I’d like to believe I’ve saved her
from chaos, but more likely,
she humors me, and before afternoon
she’ll shake her braids,
let all that hair unravel.
​
Reviews
Robin Davidson is the co-translator of the Polish poet Ewa Lipska’s The New Century and Lipska’s example radiates through her own work. Robin was crucially influenced by her Fulbright in Kraków. She brings an unusual sense of history, especially as it impacts women, into her own very American poetry. Her work is deeply engendered, and she writes of ordinary women—rooted in earth, reaching for light—caught between personal, social, and historical forces. She is a learned poet—her work rings with the work of photographers, painters, and other poets—who understands the work of poetry to bring light of darkness and music out of silence. She is a poet of harsh luminosity, spiritual alertness, who has been growing into the fully realized artist she was always meant to become.
—Edward Hirsch
In Robin Davidson’s poems we hear the inner voice of someone who’s vulnerable and yet strong, introverted yet keenly observant—these are blessed tensions…
—Adam Zagajewski
These beautiful, wise and moving poems live in the shadow of history and art.

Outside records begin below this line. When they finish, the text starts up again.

(* ===== verification/UrlParams.v ===== *)
(** * UrlParams: query strings and cookies (utility/url.cpp, utility/url.h)

    The parameter parsers [getParam] and [getParamv2], the cookie lookups on top
    of them, the number and area extractors, and the in place string filters.
    Pointers into the input are positions in it; [p] is the position of the head
    of [rest] in the loops. *)
From S2P Require Import Prelude CString.

(** [std::unordered_map<std::string, std::string>] *)
Abbreviation ParamMap := (gmap bytes bytes).

(** The loop that moves [p0] over the spaces it points at. *)
Definition skip_spaces (buf : bytes) (p0 : nat) : nat :=
  (p0 + length (take_while (fun c => (c =? ch " ")%Z) (drop p0 buf)))%nat.

(** [s.assign(p0, p)]: the range must not be reversed. *)
Definition assign (buf : bytes) (p0 p : nat) : outcome bytes :=
  if (p0 <=? p)%nat then Val (slice buf p0 p) else Undef.

(** ** getParam *)

Fixpoint getParam_loop (buf : bytes) (sep : Z) (rest : bytes) (p p0 : nat) (key : bytes)
    (m : ParamMap) : outcome (nat * nat * bytes * ParamMap) :=
  match rest with
  | [] => Val (p, p0, key, m)
  | c :: rest' =>
    if c =? ch "=" then
      let p0 := skip_spaces buf p0 in
      key ← (if (p0 =? p)%nat then Val key else assign buf p0 p);
      getParam_loop buf sep rest' (S p) (S p) key m
    else if c =? sep then
      let p0 := skip_spaces buf p0 in
      m ← (if (p0 =? p)%nat then Val m else v ← assign buf p0 p; Val (<[key := v]> m));
      getParam_loop buf sep rest' (S p) (S p) key m
    else getParam_loop buf sep rest' (S p) p0 key m
  end.

Definition getParam (m : ParamMap) (buffer : bytes) (sep : Z) : outcome ParamMap :=
  let buf := c_str buffer in
  '(p, p0, key, m) ← getParam_loop buf sep buf 0 0 [] m;
  if (p =? p0)%nat then Val m else v ← assign buf p0 p; Val (<[key := v]> m).

(** ** getParamv2 *)

Fixpoint getParamv2_loop (buf : bytes) (sep : Z) (rest : bytes) (p p0 : nat) (pairFlag : bool)
    (key : bytes) (m : ParamMap) : outcome (nat * nat * bytes * ParamMap) :=
  match rest with
  | [] => Val (p, p0, key, m)
  | c :: rest' =>
    if negb pairFlag && (c =? ch "=") then
      let p0 := skip_spaces buf p0 in
      '(key, pairFlag) ← (if (p0 =? p)%nat then Val (key, pairFlag)
                          else k ← assign buf p0 p; Val (k, true));
      getParamv2_loop buf sep rest' (S p) (S p) pairFlag key m
    else if c =? sep then
      let p0 := skip_spaces buf p0 in
      at_p0 ← cat buf (Z.of_nat p0);
      '(m, pairFlag) ← (if negb (p0 =? p)%nat || (at_p0 =? sep)
                        then v ← assign buf p0 p; Val (<[key := v]> m, false)
                        else Val (m, pairFlag));
      getParamv2_loop buf sep rest' (S p) (S p) pairFlag key m
    else getParamv2_loop buf sep rest' (S p) p0 pairFlag key m
  end.

Definition getParamv2 (m : ParamMap) (buffer : bytes) (sep : Z) : outcome ParamMap :=
  let buf := c_str buffer in
  '(p, p0, key, m) ← getParamv2_loop buf sep buf 0 0 false [] m;
  if (p =? p0)%nat then Val m else v ← assign buf p0 p; Val (<[key := v]> m).

(** The overloads on a [std::string] use the default separator. *)
Definition getParam_str (m : ParamMap) (input : bytes) : outcome ParamMap := getParam m input (ch "&").
Definition getParamv2_str (m : ParamMap) (input : bytes) : outcome ParamMap := getParamv2 m input (ch "&").

(** ** Cookies *)

Definition getCookiesParam (m : ParamMap) (buffer : bytes) : outcome ParamMap := getParam m buffer (ch ";").

(** [m[key]] is the empty string when the key is absent. *)
Definition extractCookiesParam (key input : bytes) : outcome bytes :=
  m ← getParamv2 ∅ input (ch ";"); Val (default [] (m !! key)).

(** ** Numbers and areas *)

Definition extractNumber_step (result c : Z) : Z :=
  let c := schar c in
  if (48 <=? c) && (c <=? 57)
  then s64 (s64 (s64 (Z.shiftl result 3) + s64 (Z.shiftl result 1)) + (c - 48))
  else result.

Definition extractNumber (input : bytes) : Z := foldl extractNumber_step 0 (c_str input).

(** [p1 = ++p2] steps over the stop character; when that was the terminator the
    next scan starts past the end of the string. *)
Definition next_field (s : bytes) : outcome bytes :=
  match skip_while (fun c => negb (c =? ch "-")) s with
  | [] => Undef
  | _ :: s' => Val s'
  end.

Definition extractAreaInfo (input : bytes) : outcome (Z * Z * Z) :=
  let s := c_str input in
  let country := atoi s in
  s ← next_field s;
  let province := atoi s in
  s ← next_field s;
  let city := atoi s in
  Val (country, province, city).

(** ** Replacing *)

Definition url_replace (s from to : bytes) : bool * bytes :=
  match find s from 0 with
  | None => (false, s)
  | Some pos => (true, replace s pos (length from) to)
  end.

(** The search restarts at [start_pos], on the text just inserted; the loop runs
    out of [fuel] when it does not terminate. *)
Fixpoint url_replace_all_loop (fuel : nat) (s from to : bytes) (start_pos : nat) : option bytes :=
  match fuel with
  | O => None
  | S fuel =>
    match find s from start_pos with
    | None => Some s
    | Some pos => url_replace_all_loop fuel (replace s pos (length from) to) from to pos
    end
  end.

Definition url_replace_all (s from to : bytes) : option bytes :=
  url_replace_all_loop (S (length s)) s from to 0.

(** ** Input filters *)

Definition stringSafeInput (input : bytes) (len : nat) : bytes :=
  if (len <? length input)%nat then take len input else input.

(** The overload that returns a new string. *)
Definition stringSafeNumber (input : bytes) : outcome bytes :=
  try_std (num ← stol input; Val (to_string num)) (fun _ => Val (str "0")).

(** The overload that filters in place. *)
Definition stringSafeNumber_ref (input : bytes) : bytes :=
  if forallb (fun c => (48 <=? schar c) && (schar c <=? 57)) (c_str input)
  then input else str "0".

Definition stringToInt (s : bytes) : outcome Z := try_all (stol s) (Val 0).
Definition intToString (i : Z) : bytes := to_string i.

(** ** Lemmas on the scanning loops *)

Lemma skip_spaces_id buf p0 :
  (forall c, buf !! p0 = Some c -> c <> ch " ") -> skip_spaces buf p0 = p0.
Proof.
  intros H. unfold skip_spaces. destruct (drop p0 buf) as [|c l] eqn:E; [simpl; lia|].
  assert (buf !! p0 = Some c) as Hc.
  { rewrite <- (Nat.add_0_r p0). by rewrite <- lookup_drop, E. }
  simpl. destruct (Z.eqb_spec c (ch " ")) as [->|]; [by apply H in Hc|]. simpl. lia.
Qed.

(** Bytes that are neither the separator nor an equality sign that counts. *)
Definition plain (sep : Z) (pairFlag : bool) (c : Z) : Prop :=
  c <> sep /\ (pairFlag = true \/ c <> ch "=").

Lemma getParamv2_plain buf sep x rest p p0 f key m :
  Forall (plain sep f) x ->
  getParamv2_loop buf sep (x ++ rest) p p0 f key m
  = getParamv2_loop buf sep rest (p + length x) p0 f key m.
Proof.
  intros Hx. revert p. induction Hx as [|c x [Hs Hf] _ IH]; intros p; cbn [app length].
  - by rewrite Nat.add_0_r.
  - cbn [getParamv2_loop].
    assert (negb f && (c =? ch "=") = false) as ->.
    { destruct Hf as [->|Hf]; [done|]. apply andb_false_intro2. by apply Z.eqb_neq. }
    apply Z.eqb_neq in Hs as ->. rewrite IH. f_equal. lia.
Qed.

Lemma assign_mid (a b c : bytes) : assign (a ++ b ++ c) (length a) (length a + length b) = Val b.
Proof.
  unfold assign. destruct (Nat.leb_spec (length a) (length a + length b)); [|lia].
  f_equal. by apply slice_app_mid.
Qed.

(** ** Well formed query strings *)

(** A parameter the parser recovers: the key is not empty; neither part starts
    with a space, holds the separator or a NUL; only the value may hold [=]. *)
Definition no_lead_space (s : bytes) : Prop := match s with c :: _ => c <> ch " " | [] => True end.

Record wf_param (sep : Z) (kv : bytes * bytes) : Prop := {
  wf_key_ne : kv.1 <> [];
  wf_key : Forall (fun c => c <> 0 /\ c <> sep /\ c <> ch "=") kv.1;
  wf_key_sp : no_lead_space kv.1;
  wf_val : Forall (fun c => c <> 0 /\ c <> sep) kv.2;
  wf_val_sp : no_lead_space kv.2;
}.

Definition pair_text (kv : bytes * bytes) : bytes := kv.1 ++ ch "=" :: kv.2.

(** The parameters joined with the separator. *)
Fixpoint join (sep : Z) (ps : list (bytes * bytes)) : bytes :=
  match ps with
  | [] => []
  | [kv] => pair_text kv
  | kv :: ps' => pair_text kv ++ sep :: join sep ps'
  end.

(** The map after the assignments [m[k] = v] in order. *)
Definition assigned (m : ParamMap) (ps : list (bytes * bytes)) : ParamMap :=
  foldl (fun m kv => <[kv.1 := kv.2]> m) m ps.

Lemma lookup_app_head (a : bytes) (c : Z) b : (a ++ c :: b) !! length a = Some c.
Proof. rewrite lookup_app_r by lia. by rewrite Nat.sub_diag. Qed.
(** The [uint16_t *] view of a buffer, low byte first. *)
Fixpoint view16 (buf : bytes) : list Z :=
  match buf with a :: b :: buf' => a + 256 * b :: view16 buf' | _ => [] end.
Fixpoint bytes16 (l : list Z) : bytes :=
  match l with x :: l' => x mod 256 :: x / 256 :: bytes16 l' | [] => [] end.

Fixpoint reverse_loop (fuel : nat) (l : list Z) (i j : Z) : outcome (list Z) :=
  if i <? j then
    match fuel with
    | O => Undef
    | S fuel => l ← xor_swap l i j; reverse_loop fuel l (i + 1) (j - 1)
    end
  else Val l.

(** [for (i = (size << 1) - 1; i > 0; i -= 2)], with [n] iterations left. *)
Fixpoint swap_nibbles (n : nat) (buf : bytes) : outcome bytes :=
  match n with
  | O => Val buf
  | S n => let i := 2 * Z.of_nat n + 1 in buf ← xor_swap buf i (i - 1); swap_nibbles n buf
  end.

Definition toHexReadable (input : bytes) (size : Z) (hexResult : bytes) : outcome bytes :=
  buf ← toHex input size hexResult;
  let n := Z.to_nat (2 * size) in
  v ← reverse_loop (Z.to_nat size) (view16 (take n buf)) 0 (size - 1);
  swap_nibbles (Z.to_nat size) (bytes16 v ++ drop n buf).

Definition hexToReadable (hexString : bytes) (size : Z) (readableResult : bytes) : outcome bytes :=
  let size := Z.shiftr size 1 in
  let n := Z.to_nat (2 * size) in
  let inp := view16 (take n hexString) in
  out ← forN (Z.to_nat size) 0 (fun i out => x ← rd inp i; wr out (size - 1 - i) x)
          (view16 (take n readableResult));
  buf ← swap_nibbles (Z.to_nat size) (bytes16 out ++ drop n readableResult);
  wr buf (Z.shiftl size 1) 0.

(** One nibble of the two decoders: [result[j] |= (digit << shift) & mask]. *)
Definition or_nibble (base c shift mask : Z) (result : bytes) (j : Z) : outcome bytes :=
  let d := if c <? base then c - 48 else c - base + 10 in
  old ← rd result j;
  wr result j (u8 (Z.lor old (Z.land (Z.shiftl d shift) mask))).

Definition fromHex (hexInput : bytes) (size : Z) (result : bytes) : outcome bytes :=
  forN (Z.to_nat size) 0 (fun i result =>
    let j := Z.shiftr i 1 in
    result ← (if Z.land i 1 =? 0 then wr result j 0 else Val result);
    c ← rd hexInput i;
    if Z.land i 1 =? 0 then or_nibble (ch "A") (schar c) 0 0x0F result j
    else or_nibble (ch "A") (schar c) 4 0xF0 result j) result.

(** A failed [assert] stops the program; it is [Undef] here.  Returns the buffer
    and [outSize]. *)
Definition fromLittleEndiumHex (hexInput : bytes) (size : Z) (result : bytes) (outSize : Z)
    (capital : bool) : outcome (bytes * Z) :=
  let needSize := if Z.land size 1 =? 0 then Z.shiftr size 1 else Z.shiftr size 1 + 1 in
  check (needSize <=? outSize);;
  let base := if capital then ch "A" else ch "a" in
  result ← forN (Z.to_nat size) 0 (fun i result =>
    let j := Z.shiftr i 1 in
    result ← (if Z.land i 1 =? 0 then wr result j 0 else Val result);
    c ← rd hexInput i;
    if Z.land i 1 =? 0 then or_nibble base (schar c) 4 0xF0 result j
    else or_nibble base (schar c) 0 0x0F result j) result;
  Val (result, needSize).

(** ** Third party primitives *)

(** CryptoPP's base64 filters: the encoder writes the 64 letters, the padding and
    line feeds; the decoder inverts it. [None] is an exception. *)
Class Base64 := {
  b64_encode : bytes -> bytes;
  b64_decode : bytes -> option bytes;
}.

Definition b64_letter (c : Z) : bool :=
  ((ch "A" <=? c) && (c <=? ch "Z")) || ((ch "a" <=? c) && (c <=? ch "z"))
  || ((ch "0" <=? c) && (c <=? ch "9")) || (c =? ch "+") || (c =? ch "/") || (c =? ch "=") || (c =? 10).

Class Base64Laws (B : Base64) : Prop := {
  b64_roundtrip : forall x, Forall is_byte x -> b64_decode (b64_encode x) = Some x;
  b64_letters : forall x, Forall is_byte x -> Forall (fun c => b64_letter c = true) (b64_encode x);
  b64_nonempty : forall x, x <> [] -> b64_encode x <> [];
}.

Class CryptoPP := {
  md5_hex : bytes -> bytes;                     (* HexEncoder of the MD5 digest *)
  aes_ecb_encrypt : bytes -> bytes -> bytes;    (* key, text *)
  OFFERPRICE_ENCODE_KEY : bytes;                (* mtty/constants.h *)
}.

Section wrappers.
Context `{Base64, CryptoPP}.

(** The sinks append to [output]. *)
Definition base64encode (input output : bytes) : bytes := output ++ b64_encode input.

Definition base64decode (input output : bytes) : bool * bytes :=
  match b64_decode input with Some o => (true, output ++ o) | None => (false, output) end.

Definition urlsafe_char (c : Z) : Z := if c =? ch "-" then ch "+" else if c =? ch "_" then ch "/" else c.

Definition urlsafe_base64decode (input output : bytes) : bytes :=
  match b64_decode (map urlsafe_char input) with Some o => output ++ o | None => output end.

Definition md5_encode (input : bytes) : bytes := match input with [] => [] | _ => md5_hex input end.

Definition encodePrice (price : Z) (useAes : bool) : bytes :=
  if useAes then aes_ecb_encrypt OFFERPRICE_ENCODE_KEY (to_string price) else to_string price.
End wrappers.

(** ** Random ids *)

(** The bytes of a little endian [n] byte integer. *)
Fixpoint le_bytes (n : nat) (v : Z) : bytes :=
  match n with O => [] | S n => v mod 256 :: le_bytes n (v / 256) end.

(** [rs] are the values [rng::randomInt] returns; [p] is the write position. *)
Fixpoint randomId_loop (field : nat) (rs : list Z) (buffer : bytes) (p : Z) : outcome (bytes * Z) :=
  match field with
  | O => Val (buffer, p)
  | S field =>
    match rs with
    | [] => Undef
    | r :: rs =>
      tail ← toHex_case false (le_bytes 4 (u32 r)) 4 (drop (Z.to_nat p) buffer);
      randomId_loop field rs (take (Z.to_nat p) buffer ++ tail) (p + 8)
    end
  end.

Definition randomId (field : nat) (rs : list Z) (buffer : bytes) : outcome bytes :=
  check (length buffer =? 256)%nat;;
  '(buffer, p) ← randomId_loop field rs buffer 0;
  buffer ← (if p =? 0 then wr buffer p 0 else wr buffer (p - 1) 0);
  Val (c_str buffer).

(** ** The cookie cipher *)

Definition cypherMap : list bytes :=
  map str ["6FXDeNRgys4q=9UY"; "1oiBCaw3jv_AzMJm"; "OkMtd7xTufnIKPhH"; "5L8V0EbSlGQZrc2p"]%string.
Definition cypherSortMap : list bytes :=
  map str ["469=DFNRUXYegqsy"; "13ABCJM_aijmovwz"; "7HIKMOPTdfhkntux"; "0258EGLQSVZbclpr"]%string.
Definition cypherPosMap : list (list Z) :=
  [ [10; 0; 13; 12; 3; 1; 5; 6; 14; 2; 15; 4; 7; 11; 9; 8];
    [0; 7; 11; 3; 4; 14; 13; 10; 5; 2; 8; 15; 1; 9; 6; 12];
    [5; 15; 11; 12; 2; 0; 13; 7; 4; 9; 14; 1; 10; 3; 8; 6];
    [4; 14; 0; 2; 5; 9; 1; 10; 7; 3; 11; 6; 13; 8; 15; 12] ].

(** CypherMapGenerator::regenerate: sort the indices of each row by letter. *)
Definition index_le (row : bytes) (a b : Z) : Prop := nth (Z.to_nat a) row 0 <= nth (Z.to_nat b) row 0.
#[global] Instance index_le_dec row : RelDecision (index_le row).
Proof. intros a b. unfold index_le. apply _. Defined.

Definition regenerate_row (row : bytes) : bytes * list Z :=
  let index := merge_sort (index_le row) (map Z.of_nat (seq 0 16)) in
  (map (fun j => nth (Z.to_nat j) row 0) index, index).
Definition regenerate (m : list bytes) : list bytes * list (list Z) :=
  (map (fun row => (regenerate_row row).1) m, map (fun row => (regenerate_row row).2) m).

(** The character set of randomCharSequence, before the shuffle. *)
Definition charSequence : bytes :=
  str "abcdefghijklmnopqrstuvwxyzABCDMEFGHIJKLMNOPQRSTUVXYZ=1234567890_".

(** The constructor, given what [std::shuffle] produced. *)
Definition generator_rows (randomString : bytes) : list bytes :=
  map (fun i => take 16 (drop (16 * i) randomString)) [0; 1; 2; 3]%nat.

Fixpoint bSearch_loop (fuel : nat) (a : list Z) (key l h : Z) : outcome Z :=
  if l <=? h then
    match fuel with
    | O => Undef
    | S fuel =>
      let mid := l + Z.shiftr (h - l) 1 in
      x ← rd a mid;
      if key <=? x then bSearch_loop fuel a key l (mid - 1) else bSearch_loop fuel a key (mid + 1) h
    end
  else Val l.

Definition bSearch (a : list Z) (size key : Z) : outcome Z :=
  l ← bSearch_loop (S (Z.to_nat size)) a key 0 (size - 1);
  if (0 <=? l) && (l <? size) then
    x ← rd a l; Val (if x =? key then l else -1)
  else Val (-1).

Definition row {A} (m : list (list A)) (j : Z) : list A := nth (Z.to_nat (Z.land j 3)) m [].

Definition cookiesEncode (input : bytes) (size : Z) (result : bytes) : outcome bytes :=
  if 8 <? size then Exc (MtException "cookiesEncode size > 8")
  else forN (Z.to_nat size) 0 (fun i output =>
    x ← rd input i;
    a ← rd (row cypherMap (2 * i)) (Z.land x 15);
    output ← wr output (2 * i) a;
    b ← rd (row cypherMap (2 * i + 1)) (Z.shiftr x 4);
    wr output (2 * i + 1) b) result.
Lemma b64_letter_facts c :
  b64_letter c = true -> is_ascii c /\ c <> ch "%" /\ (c =? ch "|") = false /\ c <> 0 /\ c <> ch "&" /\ c <> ch " ".
Proof.
  intros E. assert (is_ascii c) as Hc.
  { unfold b64_letter in E. change (ch "A") with 65 in E. change (ch "Z") with 90 in E.
    change (ch "a") with 97 in E. change (ch "z") with 122 in E. change (ch "0") with 48 in E.
    change (ch "9") with 57 in E. change (ch "+") with 43 in E. change (ch "/") with 47 in E.
    change (ch "=") with 61 in E. unfold is_ascii. lia. }
  split; [done|].
  by_table 128%nat (fun c => negb (b64_letter c) ||
     (negb (c =? ch "%") && negb (c =? ch "|") && negb (c =? 0) && negb (c =? ch "&") && negb (c =? ch " "))).
  specialize (H c Hc). rewrite E in H. cbn [negb orb] in H.
  rewrite !andb_true_iff, !negb_true_iff, !Z.eqb_neq in H. rewrite Z.eqb_neq. tauto.
Qed.

(** ** Lemmas: parsing the parts of a url *)

Lemma find_at_char s c t i : Forall (fun x => x <> c) s -> find_at [c] (s ++ c :: t) i = Some (i + length s)%nat.
Proof.
  intros Hs. revert i. induction Hs as [|x s Hx Hs IH]; intros i; cbn [app find_at starts_with length].
  - rewrite Z.eqb_refl. cbn [andb]. f_equal. lia.
  - destruct (Z.eqb_spec c x); [congruence|]. cbn [andb]. rewrite IH. f_equal. lia.
Qed.

Lemma find_char pre s c t n :
  n = length pre -> Forall (fun x => x <> c) s ->
  find (pre ++ s ++ c :: t) [c] n = Some (n + length s)%nat.
Proof.
  intros -> Hs. rewrite find_after. unfold find. cbn [Nat.leb]. rewrite drop_0, find_at_char by done. done.
Qed.

Lemma find_char_none pre s c n : n = length pre -> Forall (fun x => x <> c) s -> find (pre ++ s) [c] n = None.
Proof.
  intros -> Hs. apply find_contains. apply not_true_iff_false. intros (a & t & ->)%contains_spec.
  rewrite !Forall_app, Forall_singleton in Hs. naive_solver.
Qed.

Definition no_char (c : Z) (s : bytes) : Prop := Forall (fun x => x <> c) s.

(** A url whose parts the parser recovers. *)
Record wf_url (h : URLHelper) (rest : bytes) : Prop := {
  wf_proto : protocolName h <> [] /\ no_char (ch ":") (protocolName h);
  wf_host : host h <> [] /\ no_char (ch ":") (host h) /\ no_char (ch "/") (host h);
  wf_path : exists p, path h = ch "/" :: p /\ no_char (ch "?") p;
  (* either there is a port number, or no other colon *)
  wf_port : (exists n, 0 <= n < 2 ^ 31 /\ port h = to_string n)
            \/ (port h = [] /\ no_char (ch ":") (path h ++ rest));
  wf_len : Z.of_nat (length (url_prefix h ++ rest)) < 2 ^ 64;
}.

Definition port_part (h : URLHelper) : bytes := match port h with [] => [] | p => ch ":" :: p end.

Lemma lookup_mid (a b : bytes) (c : Z) t i :
  i = length (a ++ b) -> default 0 ((a ++ b ++ c :: t) !! i) = c.
Proof. intros ->. rewrite app_assoc. by rewrite lookup_app_head. Qed.

Lemma digits_no_char c n : 0 <= n -> (c <? 48) || (57 <? c) = true -> no_char c (to_string n).
Proof.
  intros Hn Hc. rewrite to_string_nonneg by done.
  pose proof (dec_chars_digit _ (digits_range 10 n ltac:(lia) Hn)) as Hd.
  eapply Forall_impl; [exact Hd|]. intros x. unfold is_digit. lia.
Qed.

Lemma to_string_cons n : 0 <= n -> exists d s, to_string n = d :: s /\ is_digit d = true.
Proof.
  intros Hn. rewrite to_string_nonneg by done. pose proof (digits_ne 10 n).
  pose proof (dec_chars_digit _ (digits_range 10 n ltac:(lia) Hn)) as Hd.
  destruct (digits 10 n) as [|d ds]; [done|]. simpl. do 2 eexists. split; [done|]. by inversion Hd.
Qed.

(** A number followed by a path is read to the slash, whatever the path holds. *)
Lemma atoi_to_string_slash n p rest :
  0 <= n < 2 ^ 31 -> atoi (to_string n ++ (ch "/" :: p) ++ rest) = n.
Proof. intros Hn. by apply atoi_number. Qed.
(* ===== verification/RijndaelProofs.v ===== *)
(** * RijndaelProofs: decryption inverts encryption

    Words are compared through their four bytes.  The facts about the tables are
    checked by evaluation, one byte at a time; the inverse mix column is linear
    because each of its tables is determined by its values at the powers of two. *)
From S2P Require Import Prelude CString Cypher RijndaelTables Rijndael.

#[local] Opaque sm_S sm_Si sm_T1 sm_T2 sm_T3 sm_T4 sm_T5 sm_T6 sm_T7 sm_T8 sm_U1 sm_U2 sm_U3 sm_U4.

(** ** Words and bytes *)

Definition is_word (w : Z) : Prop := - 2 ^ 31 <= w < 2 ^ 31.

Lemma B_arith w :
  B3 w = w / 2 ^ 24 mod 256 /\ B2 w = w / 2 ^ 16 mod 256 /\ B1 w = w / 2 ^ 8 mod 256 /\ B0 w = w mod 256.
Proof.
  unfold B3, B2, B1, B0. change 0xFF with (Z.ones 8).
  rewrite !Z.land_ones, !Z.shiftr_div_pow2 by lia. done.
Qed.

Lemma B_bytes w : is_byte (B3 w) /\ is_byte (B2 w) /\ is_byte (B1 w) /\ is_byte (B0 w).
Proof.
  destruct (B_arith w) as (-> & -> & -> & ->). unfold is_byte.
  repeat split; apply Z.mod_pos_bound; lia.
Qed.

Lemma s32_top b : is_byte b -> s32 (Z.shiftl b 24) = schar b * 2 ^ 24.
Proof.
  intros Hb. by_table 256%nat (fun b => s32 (Z.shiftl b 24) =? schar b * 2 ^ 24). apply Z.eqb_eq, H, Hb.
Qed.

They inscribe a contingent world where, as the sign above the “Main Street Fire Sale” reads, “New losses arrive daily.” In the face of such inescapable loss, the speaker of another poem is prompted to ask the question that haunts all human life: “How can I sing when I know / I will die?” And the answer comes back as another question, the only answer there can be: “When I know I will die, how can I keep silent?” Luckily for us, Davidson can’t keep silent; she sings.